To get the information of a gene based on the microarray probe identifier:

    library(rjson.krc)
    getProbeInfo <- function(Manufacturer, ProbeID) {
      giUrl <- "http://app1.bioinformatics.mdanderson.org/genesmash/_design/basic/_view/by_probe2"
      link <- paste(giUrl, "?startkey=[\"", Manufacturer, "\",\"", ProbeID, "\"]&endkey=[\"", Manufacturer, "\",\"", ProbeID, "\",\"\\u9999\"]&include_docs=true", sep='')
      JSON_data <- paste(readLines(link), collapse='')
      gene_data <- fromJSON(JSON_data)
      geneInfo <- NA
      if(is.list(gene_data) & (length(gene_data$rows) > 0)) {
    	rows <- gene_data[["rows"]][[1]]$doc
    	geneID = unlist(rows['_id'])
    	sym = unlist(rows['Symbol'])
    	genbankID = ifelse(is.null(unlist(rows['GenBank'])), NA, unlist(rows['GenBank']))
    	unigeneID = ifelse(is.null(unlist(rows['UniGene'])), NA, unlist(rows['UniGene']))
    	desc = ifelse(is.null(unlist(rows['Description'])), NA, unlist(rows['Description']))
    	chr = ifelse(is.null(unlist(rows['Chromosome'])), NA, unlist(rows['Chromosome']))
    	geneInfo <- data.frame(row.names = ProbeID, EntrezGeneID= geneID, GenbankID = genbankID, UnigeneID = unigeneID,
    			Symbol = sym, Description = desc, Chromosome = chr)
      }
      geneInfo
    }
    getProbeInfo("Affymetrix", "205241_at")
    getProbeInfo("Agilent", "A_23_P142045")

Note:

Microarray probes associated with a NCBI Entrez Gene are only included in the geneSmash database.


geneSmash API Documentation

Input and Output

All calls to read data or query results from the geneSmash web service are made using RESTful HTTP calls. All results are returned in JavaScript Object Notation (JSON).

geneSmash follows the usual CouchDb conventions.
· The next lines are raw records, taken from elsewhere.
(* ===== verification/Forwarding.v ===== *)
(** * Requests between reactors

    A request for a partition of another reactor makes a round trip through the
    queues.  The first part follows it in general; the rest shows, on a program
    with two reactors, what happens to requests the routing does not provide for. *)

From stdpp Require Import relations.
From S2P Require Import Prelude Endian Protocol Parser WireFormat Serializer ResponseFormat Storage PartitionContext.
From S2P Require Import RecordBatch PartitionProperties ClusterMetadata ClusterProperties MetadataHandler RecordHandler.
From S2P Require Import RecordProperties GroupCoordinator Broker Config.
From S2P Require Import Shard Socket Reactor Framing Delivery ReactorInvariant System.

(** ** The round trip *)

Lemma with_queue_at n f sh q :
  all_queues_ sh !! n = Some q →
  with_queue (Z.of_nat n) f sh = Ok (mkShared (sh_os sh) (sh_coordinator sh) (<[n := f q]> (all_queues_ sh))).
Proof. intros Hq. unfold with_queue, vector_at. by rewrite Nat2Z.id, Hq. Qed.

Lemma on_reactor_at i f s r r' sh' :
  sys_reactors s !! i = Some r → f (r, sys_shared s) = Ok (r', sh') →
  on_reactor i f s = Ok (mkSystem (<[i := r']> (sys_reactors s)) sh').
Proof. intros Hr Hf. unfold on_reactor, vector_at. rewrite Hr. cbn [mbind outcome_bind]. by rewrite Hf. Qed.

Section forwarding.
Context (hash : bytes → Z) (config : Config) (metadata : ClusterMetadata) (fds : nat → Z * Z).
Notation cfg := (cfg_of config metadata fds).

(** The request leaves the reactor that read it. *)
Lemma serve_frame_forward i j io fd r sh c req k q :
  reactor_id_ r = Z.of_nat i → i ≠ j → connections_ r !! fd = Some c →
  parse_request (zdrop 4 (read_buf c)) = Ok req → extract_partition_key req metadata = Ok (Some k) →
  owner hash config (pk_topic k) (pk_partition k) = Ok (Z.of_nat j) → all_queues_ sh !! j = Some q →
  serve_frame hash (cfg i) io fd (r, sh) =
  Ok (set_connection fd (with_read c [] (expected_len c) false) (count_request (4 + expected_len c) r),
      mkShared (sh_os sh) (sh_coordinator sh)
        (<[j := push_request (mkForwardedRequest fd (Z.of_nat i) req) q]> (all_queues_ sh))).
Proof.
  intros Hid Hne Hc Hp Hk Ho Hq. unfold serve_frame. rewrite (connection_some _ _ _ Hc), Hp.
  change (metadata_ (rc_handler (cfg i))) with metadata. rewrite Hk. cbn [mbind outcome_bind].
  change (route hash (shard_router_ (cfg i))) with (owner hash config). rewrite Ho. cbn [mbind outcome_bind].
  destruct (Z.eqb_spec (Z.of_nat j) (reactor_id_ r)); [lia|]. unfold forward. rewrite Hid.
  rewrite (with_queue_at _ _ _ _ Hq). cbn [mbind outcome_bind]. by rewrite (connection_some _ _ _ Hc).
Qed.

Lemma drain_request_some cf io r sh j q fwd rest i qi resp st data sfd slen :
  reactor_id_ r = Z.of_nat j → all_queues_ sh !! j = Some q → requests_ q = fwd :: rest → i ≠ j →
  fq_source_reactor_id fwd = Z.of_nat i → all_queues_ sh !! i = Some qi →
  handle (io_kernel io) (io_clock io) (rc_handler cf) (fq_request fwd) (reactor_state r sh) = Ok (resp, st) →
  serialize resp = Ok data → splice_of resp (-1, 0) = (sfd, slen) →
  drain_request cf io (r, sh) =
  Ok (Some (mkReactor (reactor_id_ r) (connections_ r) (partition_contexts_ (br_store st)) (st_calls (br_store st))
              (metrics_ r) (epoll_ r) (socks r) (splices_ r) (cqes_ r),
            mkShared (st_os (br_store st)) (br_coordinator st)
              (<[i := push_response (mkForwardedResponse (fq_client_fd fwd) data sfd slen) qi]>
                 (<[j := mkQueues rest (responses_ q) (wakeup_fd_ q) (wakeup_count q)]> (all_queues_ sh))))).
Proof.
  intros Hid Hq Hr Hij Hsrc Hqi Hh Hs Hsp. unfold drain_request, vector_at. rewrite Hid, Nat2Z.id, Hq.
  cbn [mbind outcome_bind]. unfold try_pop_request at 1. rewrite Hr, (with_queue_at _ _ _ _ Hq). cbn [mbind outcome_bind].
  unfold broker_handle. cbn [sh_os sh_coordinator all_queues_]. unfold reactor_state in Hh. rewrite Hh.
  cbn [mbind outcome_bind mret outcome_ret]. rewrite Hs. cbn [mbind outcome_bind]. rewrite Hsp, Hsrc.
  rewrite (with_queue_at i _ _ qi) by (cbn; by rewrite list_lookup_insert_ne by done). cbn [mbind outcome_bind].
  unfold try_pop_request. rewrite Hr, Hid. done.
Qed.

(** The owner answers the only request that waits for it. *)
Lemma drain_requests_one j ios r sh q fwd i qi resp st data sfd slen :
  reactor_id_ r = Z.of_nat j → all_queues_ sh !! j = Some q → requests_ q = [fwd] → i ≠ j →
  fq_source_reactor_id fwd = Z.of_nat i → all_queues_ sh !! i = Some qi →
  handle (io_kernel (ios 0%nat)) (io_clock (ios 0%nat)) (rc_handler (cfg j)) (fq_request fwd) (reactor_state r sh) = Ok (resp, st) →
  serialize resp = Ok data → splice_of resp (-1, 0) = (sfd, slen) →
  ∃ r' qj', drain_cross_reactor_requests (cfg j) ios (r, sh) =
    Ok (r', mkShared (st_os (br_store st)) (br_coordinator st)
              (<[i := push_response (mkForwardedResponse (fq_client_fd fwd) data sfd slen) qi]>
                 (<[j := qj']> (all_queues_ sh)))) ∧
    reactor_id_ r' = Z.of_nat j ∧ rx_contexts_ r' = partition_contexts_ (br_store st) ∧ connections_ r' = connections_ r.
Proof.
  intros Hid Hq Hr Hij Hsrc Hqi Hh Hs Hsp. unfold drain_cross_reactor_requests, vector_at. cbn [fst snd].
  rewrite Hid, Nat2Z.id, Hq. cbn [mbind outcome_bind]. rewrite Hr. cbn [length drain_requests].
  rewrite (drain_request_some _ _ _ _ j q fwd [] i qi resp st data sfd slen) by done. cbn [mbind outcome_bind].
  set (w' := (_, _) : World). assert (drain_request (cfg j) (ios 1%nat) w' = Ok None) as ->.
  { unfold drain_request, vector_at, w'. cbn [reactor_id_ all_queues_]. rewrite Hid, Nat2Z.id.
    rewrite list_lookup_insert_ne, list_lookup_insert_eq by (done || by eapply lookup_lt_Some). done. }
  cbn [mbind outcome_bind]. eexists _, _. split; [done|]. by split_and!.
Qed.
Definition erase_context (c : Context) : Context :=
  {| windowTitle := windowTitle c; activeApp := activeApp c;
     screenResolution := screenResolution c; environment := environment c;
     processChain := processChain c;
     systemState :=
       match systemState c with
       | Some st =>
           Some {| cpuUsage := 0; memoryUsage := 0;
                   activeProcesses := activeProcesses st;
                   activeServices := activeServices st |}
       | None => None
       end;
     guiState := guiState c |}.

Definition erase_numeric (a : BrickAction) : BrickAction :=
  mkAction (a_id a) (a_type a) (erase_event (a_type a) (a_event a))
    (erase_context (a_context a)).

Definition erase_scale_screens (l : list Screen) : list Screen :=
  map (fun screen =>
         {| scr_id := scr_id screen; scr_bounds := scr_bounds screen;
            scr_primary := scr_primary screen; scr_scaleFactor := 0 |}) l.

Definition erase_scale (env : BrickEnvironmentContext) : BrickEnvironmentContext :=
  {| env_os := env_os env;
     env_display := {| screens := erase_scale_screens (screens (env_display env)) |};
     env_locale := env_locale env; env_timezone := env_timezone env |}.

(** What [varyAction] keeps of an action: everything but the numbers that
    [erase_event] blanks for an action of its type; the context reference is
    the same object. *)
Definition same_shape (a a' : ActionRef) : Prop :=
  a_id a' = a_id a /\ a_type a' = a_type a
  /\ subtype (a_event a') = subtype (a_event a)
  /\ erase_event (a_type a') (a_event a') = erase_event (a_type a) (a_event a)
  /\ a_context a' = a_context a.

Definition same_contexts (s s' : Store) : Prop :=
  forall l, erase_context (s' l) = erase_context (s l).



(** An action with its timestamp blanked. *)
Definition erase_timestamp (a : ActionRef) : ActionRef :=
  mkAction (a_id a) (a_type a) (set_timestamp (a_event a) 0) (a_context a).

(** A run of consecutive actions of a recording that stops before its last
    action. *)
Definition inner_run (task : RecordingRef) (segment : list ActionRef) : Prop :=
  exists start size : nat,
    (start + size <= pred (length (r_actions task)))%nat
    /\ segment = take size (drop start (r_actions task)).

(** Actions in the order of their timestamps. *)
Definition in_time_order (l : list ActionRef) : Prop :=
  StronglySorted (fun a b => (timestamp (a_event a) <= timestamp (a_event b))%Q) l.

End TaskGen.

(* ===================================================================== *)
(** ** Optimisation passes and feedback ([absolute-zero-generator.ts]) *)
(* ===================================================================== *)

Module Learning.

Import AbsoluteZero.

(** [actions.filter((action, index) => index === 0 ||
    !areActionsSimilar(action, actions[index - 1]))]: [previous] is the
    element before [action] in the input array, whether it was kept or
    not. *)
Fixpoint filter_after (previous : BrickAction) (actions : list BrickAction)
    : list BrickAction :=
  match actions with
  | [] => []
  | action :: rest =>
      if negb (areActionsSimilar action previous)
      then action :: filter_after action rest
      else filter_after action rest
  end.

Definition removeRedundantActions (actions : list BrickAction) : list BrickAction :=
  match actions with
  | [] => []
  | first :: rest => first :: filter_after first rest
  end.

(** The callback of [actions.map] in [optimizeTimings]. *)
Definition retimed (index : nat) (action : BrickAction) : BrickAction :=
  mkAction (a_id action) (a_type action)
    (TaskGen.set_timestamp (a_event action) (inject_Z (Z.of_nat index) * 75)%Q)
    (a_context action).

Definition optimizeTimings (actions : list BrickAction) : list BrickAction :=
  imap retimed actions.

Definition applyEmergentPatterns (actions : list BrickAction) : list BrickAction :=
  actions.

Definition applyLearnedOptimizations (actions : list BrickAction) : list BrickAction :=
  let optimizedActions := removeRedundantActions actions in
  let optimizedActions := optimizeTimings optimizedActions in
  applyEmergentPatterns optimizedActions.

(** *** Feedback *)

Record LearningFeedback := {
  f_taskId : string;
  f_success : bool;
  f_executionTime : number;
  f_errors : list string;
  f_adaptations : list string;
  f_emergentPatterns : list string }.

(** The two fields of the generator that [recordFeedback] writes. *)
Record Learner := {
  learningHistory : list LearningFeedback;
  emergentKnowledge : gmap string number }.
(** * PSn00bSDK dynamic linker (libpsn00b/psxetc/dl.c)

    A shallow embedding of the symbol map (parser and lookup) and of the
    module loader of [dl.c], and the properties of the design notes checked
    against it.

    Conventions.
    - [uint32_t] values are [Z] in [0, 2^32); every operation that can leave
      that range is followed by [u32].
    - A C string is a [string]; the first NUL byte (if any) ends it, as it
      does for the C code.  A plain [char] is signed, as it is for GCC on
      MIPS: [(uint32_t) *str] is the byte code for a byte below 0x80 and
      the byte code sign-extended to 32 bits for a byte of 0x80 or more.
    - Behaviour the C standard leaves undefined (a read or write outside an
      allocated block, a division by zero, a call through a null function
      pointer) is an explicit outcome [Undefined], never a value. *)

From Stdlib Require Import ZArith String Ascii List Lia Bool.
From stdpp Require Import base list.
Import ListNotations.

Local Open Scope Z_scope.

(** ** Machine integers *)

Definition u32 (x : Z) : Z := x mod 2 ^ 32.
Definition u64 (x : Z) : Z := x mod 2 ^ 64.

(** The value of a [uint32_t] converted to [int32_t]. *)
Definition s32 (x : Z) : Z := if x <? 2 ^ 31 then x else x - 2 ^ 32.

(** ** Outcomes of a C function *)

(** What the C standard leaves undefined and the code can run into. *)
Inductive UB : Type :=
| DivisionByZero   (* [x % 0] *)
| OutOfBounds      (* a read or write outside the block, or of a cell never written *)
| NullCall.        (* a call through a null function pointer *)

(** A call returns a value and leaves a state, or runs into undefined
    behaviour, or never returns. *)
Inductive outcome (S A : Type) : Type :=
| Return (a : A) (s : S)
| Undefined (u : UB)
| Diverges.

Arguments Return {S A} a s.
Arguments Undefined {S A} u.
Arguments Diverges {S A}.

(** ** Characters and C strings *)

Definition char_code (c : ascii) : Z := Z.of_N (N_of_ascii c).

Definition is_nul (c : ascii) : bool := char_code c =? 0.

(** The value of a plain [char], a signed type: a byte of 0x80 or more is a
    negative number. *)
Definition schar (c : ascii) : Z :=
  let n := char_code c in if n <? 128 then n else n - 256.

(** The characters of a C string: everything before the first NUL. *)
Fixpoint cstr (s : string) : string :=
  match s with
  | EmptyString => EmptyString
  | String c rest => if is_nul c then EmptyString else String c (cstr rest)
  end.

(** [isspace] and [toupper] of <ctype.h>, in the C locale. *)
Definition isspace (c : ascii) : bool :=
  let n := char_code c in (n =? 32) || ((9 <=? n) && (n <=? 13)).

Definition toupper (c : ascii) : ascii :=
  let n := char_code c in
  if (97 <=? n) && (n <=? 122) then ascii_of_N (Z.to_N (n - 32)) else c.

(** ** The hash function *)

Module Hash.

(** One turn of the [while] loop of [_elf_hash], on the character read. *)
Definition hash_round (value : Z) (c : ascii) : Z :=
  let value := u32 (Z.shiftl value 4) in
  let value := u32 (value + u32 (schar c)) in
  let nibble := Z.land value 0xf0000000 in
  let value := if nibble =? 0 then value
               else Z.lxor value (Z.shiftr nibble 24) in
  Z.land value (u32 (Z.lnot nibble)).

Fixpoint hash_from (value : Z) (str : string) : Z :=
  match str with
  | EmptyString => value
  | String c rest =>
      if is_nul c then value else hash_from (hash_round value c) rest
  end.

(** [static uint32_t _elf_hash(const char *str)]. *)
Definition _elf_hash (str : string) : Z := hash_from 0 str.

(** The hash as section 4.1 of the design words it: over the bytes of the
    string, with [h] a 32-bit quantity. *)
Definition pjw_step (h : Z) (b : Z) : Z :=
  let h := ((h * 16) + b) mod 2 ^ 32 in
  let nibble := Z.land h 0xF0000000 in
  let h := if Z.eqb nibble 0 then h else Z.lxor h (nibble / 2 ^ 24) in
  Z.land h (Z.lnot nibble).

Definition bytes_of (s : string) : list Z :=
  map char_code (list_ascii_of_string (cstr s)).

Definition pjw_hash (s : string) : Z := fold_left pjw_step (bytes_of s) 0.

End Hash.

(** ** The call [sscanf(&ptr[pos], "%63s %1s %Lx %x", ...)] *)

Module Scan.

(** White space skipped before a conversion and by a blank in the format. *)
Fixpoint skip_space (s : string) : string :=
  match s with
  | EmptyString => s
  | String c rest => if isspace c then skip_space rest else s
  end.

(** [%Ns] once leading white space is gone: at most [width] characters, up
    to the first white space; the token and what follows it. *)
Fixpoint scan_word (width : nat) (s : string) : string * string :=
  match width, s with
  | S w, String c rest =>
      if isspace c then (EmptyString, s)
      else let '(tok, r) := scan_word w rest in (String c tok, r)
  | _, _ => (EmptyString, s)
  end.

Definition hex_digit (c : ascii) : option Z :=
  let n := char_code c in
  if (48 <=? n) && (n <=? 57) then Some (n - 48)
  else if (97 <=? n) && (n <=? 102) then Some (n - 87)
  else if (65 <=? n) && (n <=? 70) then Some (n - 55)
  else None.

(** The run of hexadecimal digits at the head of [s]: its value ([None] when
    there is no digit) and the rest. *)
Fixpoint scan_digits (acc : option Z) (s : string) : option Z * string :=
  match s with
  | EmptyString => (acc, s)
  | String c rest =>
      match hex_digit c with
      | Some d => scan_digits (Some (default 0 acc * 16 + d)) rest
      | None => (acc, s)
      end
  end.

Definition scan_sign (s : string) : bool * string :=
  match s with
  | String "-"%char rest => (true, rest)
  | String "+"%char rest => (false, rest)
  | _ => (false, s)
  end.

Definition scan_0x (s : string) : string :=
  match s with
  | String "0"%char (String "x"%char rest) => rest
  | String "0"%char (String "X"%char rest) => rest
  | _ => s
  end.

(** [%x] and [%Lx]: white space, an optional sign, an optional [0x], then
    at least one hexadecimal digit.  The integer read, and the rest. *)
Definition scan_hex (s : string) : option (Z * string) :=
  let '(neg, s1) := scan_sign (skip_space s) in
  match scan_digits None (scan_0x s1) with
  | (Some v, rest) => Some (if neg : bool then - v else v, rest)
  | (None, _) => None
  end.

(** What the call leaves: the count it returns and the variables it set.
    [name], [type_string] and [address64] mean something only when the count
    says they were assigned. *)
Record Scanned : Type := mkScanned {
  parsed : Z;
  name : string;
  type_string : string;
  address64 : Z
}.

Definition EOF : Z := -1.

(** Modelled from the spec: the body of the C library's [sscanf] is not in
    the sources; the directives of the format string of the call are read as
    ISO C defines them ("Whitespace-separated; trailing tokens ignored").
    The input is the C string at [&ptr[pos]]; lines are not special: a line
    feed is white space like any other. *)
Definition sscanf (input : string) : Scanned :=
  match skip_space (cstr input) with
  | EmptyString => mkScanned EOF EmptyString EmptyString 0
  | s0 =>
      let '(nm, s1) := scan_word 63 s0 in
      match skip_space s1 with
      | EmptyString => mkScanned 1 nm EmptyString 0
      | s2 =>
          let '(ty, s3) := scan_word 1 s2 in
          match scan_hex s3 with
          | None => mkScanned 2 nm ty 0
          | Some (a, s4) =>
              match scan_hex s4 with
              | None => mkScanned 3 nm ty (u64 a)
              | Some _ => mkScanned 4 nm ty (u64 a)
              end
          end
      end
  end.

End Scan.

(** ** Error channel *)

Inductive ErrorCode : Type :=
| ERR_NONE
| ERR_FILE
| ERR_FILE_MALLOC
| ERR_FILE_READ
| ERR_NO_MAP
| ERR_MAP_MALLOC
| ERR_NO_SYMBOLS
| ERR_DLL_NULL
| ERR_DLL_MALLOC
| ERR_DLL_FORMAT
| ERR_NO_FILE_API
| ERR_MAP_SYMBOL
| ERR_DLL_SYMBOL.

(** ** The global symbol map *)

Module SymbolMap.

Record MapEntry : Type := mkEntry { hash : Z; ptr : Z }.

(** The globals of [dl.c].  A table is the contents of its block; a cell of
    the entry table that was never written is [None].  [_map_entry_table]
    is meaningful only while [_map_hash_table] is not null. *)
Record State : Type := mkState {
  _error_code : ErrorCode;
  _map_hash_table : option (list Z);
  _map_entry_table : list (option MapEntry)
}.

Definition initial : State := mkState ERR_NONE None [].

Definition set_error (code : ErrorCode) (st : State) : State :=
  mkState code (_map_hash_table st) (_map_entry_table st).

(** What [malloc] answers to the two requests of [DL_ParseSymbolMap]:
    whether each block is granted, and the indeterminate word the cells of a
    fresh hash table block hold. *)
Record Malloc : Type := mkMalloc {
  hash_table_granted : bool;
  entry_table_granted : bool;
  junk : Z
}.

Definition SENTINEL : Z := 0xffffffff.

(** [void DL_UnloadSymbolMap(void)]. *)
Definition DL_UnloadSymbolMap (st : State) : State :=
  match _map_hash_table st with
  | None => st
  | Some _ => mkState (_error_code st) None (_map_entry_table st)
  end.

(** The first loop: the number of line feeds among the [size] bytes. *)
Fixpoint count_newlines (text : string) : Z :=
  match text with
  | EmptyString => 0
  | String c rest =>
      (if char_code c =? 10 then 1 else 0) + count_newlines rest
  end.

(** The positions the second loop stops at, as the text from there on.
    [at_start] says whether the position reached begins a line: the [for]
    leaves at a NUL there, and otherwise runs the body and then moves past
    the next line feed. *)
Fixpoint line_starts (at_start : bool) (text : string) : list string :=
  match text with
  | EmptyString => []
  | String c rest =>
      if at_start && is_nul c then []
      else (if at_start then [text] else [])
             ++ line_starts (char_code c =? 10) rest
  end.

(** Number of [uint32_t] (resp. [MapEntry]) cells in the blocks requested,
    the byte counts being computed in [size_t]. *)
Definition hash_table_cells (nbucket entries : Z) : Z :=
  u32 (4 * (2 + nbucket + entries)) / 4.

Definition entry_table_cells (entries : Z) : Z := u32 (8 * entries) / 8.

(** The header and the fill loop, on a fresh block of [cells] cells. *)
Definition init_hash_table (junk cells nbucket entries : Z)
  : option (list Z) :=
  let n := u32 (nbucket + entries) in
  if 2 + n <=? cells then
    Some ([nbucket; entries] ++ replicate (Z.to_nat n) SENTINEL
            ++ replicate (Z.to_nat (cells - 2 - n)) junk)
  else None.

(** Cell [i] of a block, when [i] is inside it. *)
Definition read {A : Type} (block : list A) (i : Z) : option A :=
  if (0 <=? i) && (i <? Z.of_nat (length block)) then block !! Z.to_nat i
  else None.

(** The [while] walk to the end of a chain: the index of the cell
    (bucket head or chain link) that holds the sentinel.  A walk of more
    steps than the table has cells has entered a cycle. *)
Fixpoint chain_end (fuel : nat) (table : list Z) (nbucket k : Z)
  : outcome unit Z :=
  match fuel with
  | O => Diverges
  | S fuel' =>
      match read table k with
      | None => Undefined OutOfBounds
      | Some v =>
          if v =? SENTINEL then Return k tt
          else chain_end fuel' table nbucket (u32 (2 + nbucket + v))
      end
  end.

(** The part of the state the second loop works on. *)
Record Tables : Type := mkTables {
  hash_table : list Z;
  entry_table : list (option MapEntry);
  index : Z
}.

Definition valid_type (c : ascii) : bool :=
  let t := char_code (toupper c) in
  (t =? 84) || (t =? 82) || (t =? 68) || (t =? 66).

Definition first_char (s : string) : ascii :=
  match s with
  | EmptyString => zero
  | String c _ => c
  end.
Each object has a unique identifier, which in this case is given by the Entrez gene ID. For example, the Entrez gene ID of the p53 gene happens to be "7157". To get the JSON representation of the CouchDB document for the p53 gene, send an HTTP GET request to the following URI:

http://app1.bioinformatics.mdanderson.org/genesmash/7157

Views

CouchDB (and thus geneSmash) queries are also known as views. The available views define the main API. In the current version, all views are contained in the "basic" design document. You can get a copy of the design document by sending an HTTP GET request to the URI:

http://app1.bioinformatics.mdanderson.org/genesmash/_design/basic

To use the API, each of the calls described below should be preceeded by

http://app1.bioinformatics.mdanderson.org/genesmash/_design/basic/_view/

Although we provide examples of calls that provide query parameters, every parameter is defined by the general CouchDB interface.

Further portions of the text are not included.